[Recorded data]
# # # # #

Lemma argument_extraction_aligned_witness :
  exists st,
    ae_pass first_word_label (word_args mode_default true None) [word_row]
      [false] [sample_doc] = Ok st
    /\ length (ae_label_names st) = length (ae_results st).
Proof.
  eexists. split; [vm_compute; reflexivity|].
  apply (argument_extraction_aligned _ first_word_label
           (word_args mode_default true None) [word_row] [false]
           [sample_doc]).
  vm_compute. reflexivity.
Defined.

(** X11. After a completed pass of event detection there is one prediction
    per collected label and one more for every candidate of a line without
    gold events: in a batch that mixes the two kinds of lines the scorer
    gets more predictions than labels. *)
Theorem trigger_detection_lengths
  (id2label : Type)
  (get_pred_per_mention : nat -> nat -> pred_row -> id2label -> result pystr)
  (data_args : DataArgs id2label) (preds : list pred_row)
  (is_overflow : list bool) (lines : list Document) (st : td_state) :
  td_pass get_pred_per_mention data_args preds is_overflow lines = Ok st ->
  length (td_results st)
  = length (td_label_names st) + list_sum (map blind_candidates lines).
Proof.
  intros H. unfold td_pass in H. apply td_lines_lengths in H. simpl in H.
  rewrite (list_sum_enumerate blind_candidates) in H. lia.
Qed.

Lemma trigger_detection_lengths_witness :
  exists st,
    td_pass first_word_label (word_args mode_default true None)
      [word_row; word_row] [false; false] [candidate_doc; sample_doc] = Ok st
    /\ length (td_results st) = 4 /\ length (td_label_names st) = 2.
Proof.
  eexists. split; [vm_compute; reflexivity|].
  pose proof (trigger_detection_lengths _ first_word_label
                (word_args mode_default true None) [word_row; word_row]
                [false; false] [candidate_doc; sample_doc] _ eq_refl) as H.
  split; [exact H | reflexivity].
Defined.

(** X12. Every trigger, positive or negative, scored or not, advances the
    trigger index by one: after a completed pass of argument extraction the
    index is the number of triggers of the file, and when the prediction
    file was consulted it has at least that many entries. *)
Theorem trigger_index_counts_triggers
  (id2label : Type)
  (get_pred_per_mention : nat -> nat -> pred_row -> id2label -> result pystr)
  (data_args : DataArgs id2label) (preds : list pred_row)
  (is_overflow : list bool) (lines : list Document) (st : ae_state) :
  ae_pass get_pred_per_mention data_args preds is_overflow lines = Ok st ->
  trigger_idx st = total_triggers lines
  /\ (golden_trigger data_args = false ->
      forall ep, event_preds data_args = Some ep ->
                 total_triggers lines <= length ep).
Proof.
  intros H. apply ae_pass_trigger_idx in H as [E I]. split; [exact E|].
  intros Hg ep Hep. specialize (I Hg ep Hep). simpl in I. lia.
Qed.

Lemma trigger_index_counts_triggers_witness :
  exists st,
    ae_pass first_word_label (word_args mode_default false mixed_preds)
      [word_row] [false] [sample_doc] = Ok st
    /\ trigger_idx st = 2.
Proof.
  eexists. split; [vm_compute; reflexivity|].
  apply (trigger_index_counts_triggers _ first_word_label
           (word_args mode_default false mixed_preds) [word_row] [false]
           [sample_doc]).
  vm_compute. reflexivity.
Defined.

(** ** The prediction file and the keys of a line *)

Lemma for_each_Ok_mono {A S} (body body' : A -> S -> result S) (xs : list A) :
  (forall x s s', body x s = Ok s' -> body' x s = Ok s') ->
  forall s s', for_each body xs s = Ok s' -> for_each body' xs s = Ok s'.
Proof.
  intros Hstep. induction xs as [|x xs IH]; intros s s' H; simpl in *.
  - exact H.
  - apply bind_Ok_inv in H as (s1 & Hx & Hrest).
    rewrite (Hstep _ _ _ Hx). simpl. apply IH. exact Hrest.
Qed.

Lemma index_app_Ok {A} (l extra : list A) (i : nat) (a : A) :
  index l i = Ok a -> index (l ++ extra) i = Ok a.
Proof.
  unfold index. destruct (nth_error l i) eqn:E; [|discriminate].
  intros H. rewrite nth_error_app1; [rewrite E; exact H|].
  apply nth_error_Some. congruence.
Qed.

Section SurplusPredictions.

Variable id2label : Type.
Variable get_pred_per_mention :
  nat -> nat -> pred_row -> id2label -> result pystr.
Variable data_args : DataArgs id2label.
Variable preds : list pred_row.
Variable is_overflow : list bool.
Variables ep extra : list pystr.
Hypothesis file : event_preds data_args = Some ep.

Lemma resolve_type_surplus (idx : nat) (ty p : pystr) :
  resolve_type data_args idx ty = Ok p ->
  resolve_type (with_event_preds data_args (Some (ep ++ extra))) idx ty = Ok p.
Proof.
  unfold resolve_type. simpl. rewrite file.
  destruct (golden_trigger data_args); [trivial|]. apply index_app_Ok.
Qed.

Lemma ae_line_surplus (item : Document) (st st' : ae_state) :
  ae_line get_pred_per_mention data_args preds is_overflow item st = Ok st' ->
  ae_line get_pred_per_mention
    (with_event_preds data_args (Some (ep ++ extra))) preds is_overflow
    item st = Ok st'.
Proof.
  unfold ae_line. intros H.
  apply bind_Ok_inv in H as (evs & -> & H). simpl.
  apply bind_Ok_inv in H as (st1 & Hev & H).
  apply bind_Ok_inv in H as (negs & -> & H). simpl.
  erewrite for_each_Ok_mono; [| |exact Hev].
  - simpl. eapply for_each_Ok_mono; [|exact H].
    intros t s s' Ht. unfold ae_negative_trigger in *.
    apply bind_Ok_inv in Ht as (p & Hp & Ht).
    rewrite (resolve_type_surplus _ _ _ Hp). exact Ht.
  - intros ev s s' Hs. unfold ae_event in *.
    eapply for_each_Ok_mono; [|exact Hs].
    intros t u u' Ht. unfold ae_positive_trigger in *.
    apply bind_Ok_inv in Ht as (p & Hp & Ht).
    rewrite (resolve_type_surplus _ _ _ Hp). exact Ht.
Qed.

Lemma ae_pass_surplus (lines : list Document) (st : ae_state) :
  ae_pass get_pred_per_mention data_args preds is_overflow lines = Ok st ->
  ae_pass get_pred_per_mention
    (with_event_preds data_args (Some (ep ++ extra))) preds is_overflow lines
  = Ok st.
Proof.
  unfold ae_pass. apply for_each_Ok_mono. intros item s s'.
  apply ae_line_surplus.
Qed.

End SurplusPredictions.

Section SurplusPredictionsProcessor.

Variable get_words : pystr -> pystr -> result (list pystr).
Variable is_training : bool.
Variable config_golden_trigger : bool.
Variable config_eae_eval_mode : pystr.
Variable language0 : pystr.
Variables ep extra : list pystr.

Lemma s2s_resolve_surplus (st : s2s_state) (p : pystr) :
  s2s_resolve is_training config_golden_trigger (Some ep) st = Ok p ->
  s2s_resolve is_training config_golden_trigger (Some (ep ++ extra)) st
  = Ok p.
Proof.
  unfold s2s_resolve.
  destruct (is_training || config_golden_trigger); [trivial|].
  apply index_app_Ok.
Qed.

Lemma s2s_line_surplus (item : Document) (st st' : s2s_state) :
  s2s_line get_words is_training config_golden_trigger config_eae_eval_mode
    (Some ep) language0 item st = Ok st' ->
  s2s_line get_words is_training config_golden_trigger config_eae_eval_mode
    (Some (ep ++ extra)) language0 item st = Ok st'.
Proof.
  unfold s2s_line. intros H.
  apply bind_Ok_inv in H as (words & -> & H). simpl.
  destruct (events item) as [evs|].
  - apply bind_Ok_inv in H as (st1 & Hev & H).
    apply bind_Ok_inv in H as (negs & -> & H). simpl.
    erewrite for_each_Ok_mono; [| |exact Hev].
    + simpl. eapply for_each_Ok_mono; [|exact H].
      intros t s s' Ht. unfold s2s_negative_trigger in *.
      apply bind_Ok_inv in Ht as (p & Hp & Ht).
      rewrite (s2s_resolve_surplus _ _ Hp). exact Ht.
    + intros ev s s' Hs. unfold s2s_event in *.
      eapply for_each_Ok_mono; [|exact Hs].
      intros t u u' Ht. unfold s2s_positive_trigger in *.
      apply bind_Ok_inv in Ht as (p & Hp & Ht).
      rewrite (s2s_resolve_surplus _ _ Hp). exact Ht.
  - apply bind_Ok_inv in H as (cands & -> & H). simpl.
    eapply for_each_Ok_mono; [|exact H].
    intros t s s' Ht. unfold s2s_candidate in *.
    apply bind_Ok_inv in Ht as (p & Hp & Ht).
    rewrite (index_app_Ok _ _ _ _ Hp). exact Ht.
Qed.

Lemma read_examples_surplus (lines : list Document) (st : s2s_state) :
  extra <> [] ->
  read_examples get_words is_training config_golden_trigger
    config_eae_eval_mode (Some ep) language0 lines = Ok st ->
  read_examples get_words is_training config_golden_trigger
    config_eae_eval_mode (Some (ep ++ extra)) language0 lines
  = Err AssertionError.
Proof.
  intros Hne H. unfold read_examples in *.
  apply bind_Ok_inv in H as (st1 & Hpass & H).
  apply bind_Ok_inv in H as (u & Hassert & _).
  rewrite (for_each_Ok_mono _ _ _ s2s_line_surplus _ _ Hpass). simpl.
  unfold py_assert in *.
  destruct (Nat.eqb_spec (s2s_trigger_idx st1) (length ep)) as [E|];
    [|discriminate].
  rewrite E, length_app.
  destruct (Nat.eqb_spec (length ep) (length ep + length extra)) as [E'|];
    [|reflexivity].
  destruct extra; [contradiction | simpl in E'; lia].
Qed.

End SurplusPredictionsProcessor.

# # # # #

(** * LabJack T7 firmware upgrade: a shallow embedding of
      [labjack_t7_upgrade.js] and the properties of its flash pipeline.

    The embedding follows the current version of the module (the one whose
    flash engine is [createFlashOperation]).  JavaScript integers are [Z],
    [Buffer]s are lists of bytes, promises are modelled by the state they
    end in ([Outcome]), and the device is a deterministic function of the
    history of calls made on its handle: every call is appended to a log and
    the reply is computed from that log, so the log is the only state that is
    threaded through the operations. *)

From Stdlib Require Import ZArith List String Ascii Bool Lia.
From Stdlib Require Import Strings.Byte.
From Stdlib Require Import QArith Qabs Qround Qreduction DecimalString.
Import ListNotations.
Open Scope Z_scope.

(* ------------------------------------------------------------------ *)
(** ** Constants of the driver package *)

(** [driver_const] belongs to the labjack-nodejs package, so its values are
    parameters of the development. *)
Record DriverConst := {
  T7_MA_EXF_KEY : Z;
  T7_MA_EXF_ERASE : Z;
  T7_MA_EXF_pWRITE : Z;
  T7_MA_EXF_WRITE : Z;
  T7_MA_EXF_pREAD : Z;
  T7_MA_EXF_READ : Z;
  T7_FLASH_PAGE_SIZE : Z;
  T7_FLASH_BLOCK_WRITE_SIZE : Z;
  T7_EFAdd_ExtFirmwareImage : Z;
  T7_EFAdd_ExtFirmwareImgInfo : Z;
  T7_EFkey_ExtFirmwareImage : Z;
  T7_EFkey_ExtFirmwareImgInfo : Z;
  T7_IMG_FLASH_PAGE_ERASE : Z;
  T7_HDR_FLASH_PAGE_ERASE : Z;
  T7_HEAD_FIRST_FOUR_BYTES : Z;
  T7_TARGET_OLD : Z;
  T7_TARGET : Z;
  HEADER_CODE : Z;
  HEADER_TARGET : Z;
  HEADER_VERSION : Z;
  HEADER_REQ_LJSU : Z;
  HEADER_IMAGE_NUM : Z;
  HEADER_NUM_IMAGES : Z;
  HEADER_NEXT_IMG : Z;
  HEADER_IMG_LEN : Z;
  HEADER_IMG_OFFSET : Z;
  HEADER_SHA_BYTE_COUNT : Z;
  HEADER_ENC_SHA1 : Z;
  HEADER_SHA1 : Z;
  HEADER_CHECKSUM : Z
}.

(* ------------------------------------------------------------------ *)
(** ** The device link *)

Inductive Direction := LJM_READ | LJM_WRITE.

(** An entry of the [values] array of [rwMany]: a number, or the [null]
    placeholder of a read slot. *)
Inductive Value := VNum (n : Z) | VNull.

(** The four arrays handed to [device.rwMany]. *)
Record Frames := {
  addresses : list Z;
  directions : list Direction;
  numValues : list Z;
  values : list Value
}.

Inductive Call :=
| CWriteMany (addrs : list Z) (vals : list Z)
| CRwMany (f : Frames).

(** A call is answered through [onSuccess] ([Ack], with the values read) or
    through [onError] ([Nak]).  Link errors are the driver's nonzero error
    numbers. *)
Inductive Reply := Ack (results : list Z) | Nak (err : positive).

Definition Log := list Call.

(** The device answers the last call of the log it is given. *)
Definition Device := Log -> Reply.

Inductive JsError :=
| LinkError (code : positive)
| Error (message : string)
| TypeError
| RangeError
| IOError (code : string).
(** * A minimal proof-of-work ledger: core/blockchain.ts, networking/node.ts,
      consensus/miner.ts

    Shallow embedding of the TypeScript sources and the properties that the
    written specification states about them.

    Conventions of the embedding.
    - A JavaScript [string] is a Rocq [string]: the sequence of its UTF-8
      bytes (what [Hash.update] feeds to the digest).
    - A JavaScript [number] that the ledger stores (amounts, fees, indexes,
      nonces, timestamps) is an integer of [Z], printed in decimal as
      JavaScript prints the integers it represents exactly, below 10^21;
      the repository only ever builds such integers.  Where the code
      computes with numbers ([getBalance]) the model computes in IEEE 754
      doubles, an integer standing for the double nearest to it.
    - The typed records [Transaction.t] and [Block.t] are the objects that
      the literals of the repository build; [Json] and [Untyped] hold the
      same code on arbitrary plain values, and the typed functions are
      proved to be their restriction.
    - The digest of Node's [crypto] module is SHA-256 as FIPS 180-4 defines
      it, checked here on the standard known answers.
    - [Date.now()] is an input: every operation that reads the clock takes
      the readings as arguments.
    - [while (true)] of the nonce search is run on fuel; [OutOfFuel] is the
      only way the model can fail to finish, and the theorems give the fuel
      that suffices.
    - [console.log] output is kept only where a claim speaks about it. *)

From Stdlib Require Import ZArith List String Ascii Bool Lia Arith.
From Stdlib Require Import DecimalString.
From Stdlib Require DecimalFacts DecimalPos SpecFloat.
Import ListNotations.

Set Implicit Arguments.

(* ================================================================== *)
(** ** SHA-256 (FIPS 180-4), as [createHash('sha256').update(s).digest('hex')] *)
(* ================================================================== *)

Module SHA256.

# # # # #

● **What you need to do**
Taking the records above, retype every line from the one with "parameters of the development. *)" down to the one with "T7_EFkey_ExtFirmwareImgInfo : Z;", exactly and with nothing else.

● **Task answer**
    parameters of the development. *)
Record DriverConst := {
  T7_MA_EXF_KEY : Z;
  T7_MA_EXF_ERASE : Z;
  T7_MA_EXF_pWRITE : Z;
  T7_MA_EXF_WRITE : Z;
  T7_MA_EXF_pREAD : Z;
  T7_MA_EXF_READ : Z;
  T7_FLASH_PAGE_SIZE : Z;
  T7_FLASH_BLOCK_WRITE_SIZE : Z;
  T7_EFAdd_ExtFirmwareImage : Z;
  T7_EFAdd_ExtFirmwareImgInfo : Z;
  T7_EFkey_ExtFirmwareImage : Z;
  T7_EFkey_ExtFirmwareImgInfo : Z;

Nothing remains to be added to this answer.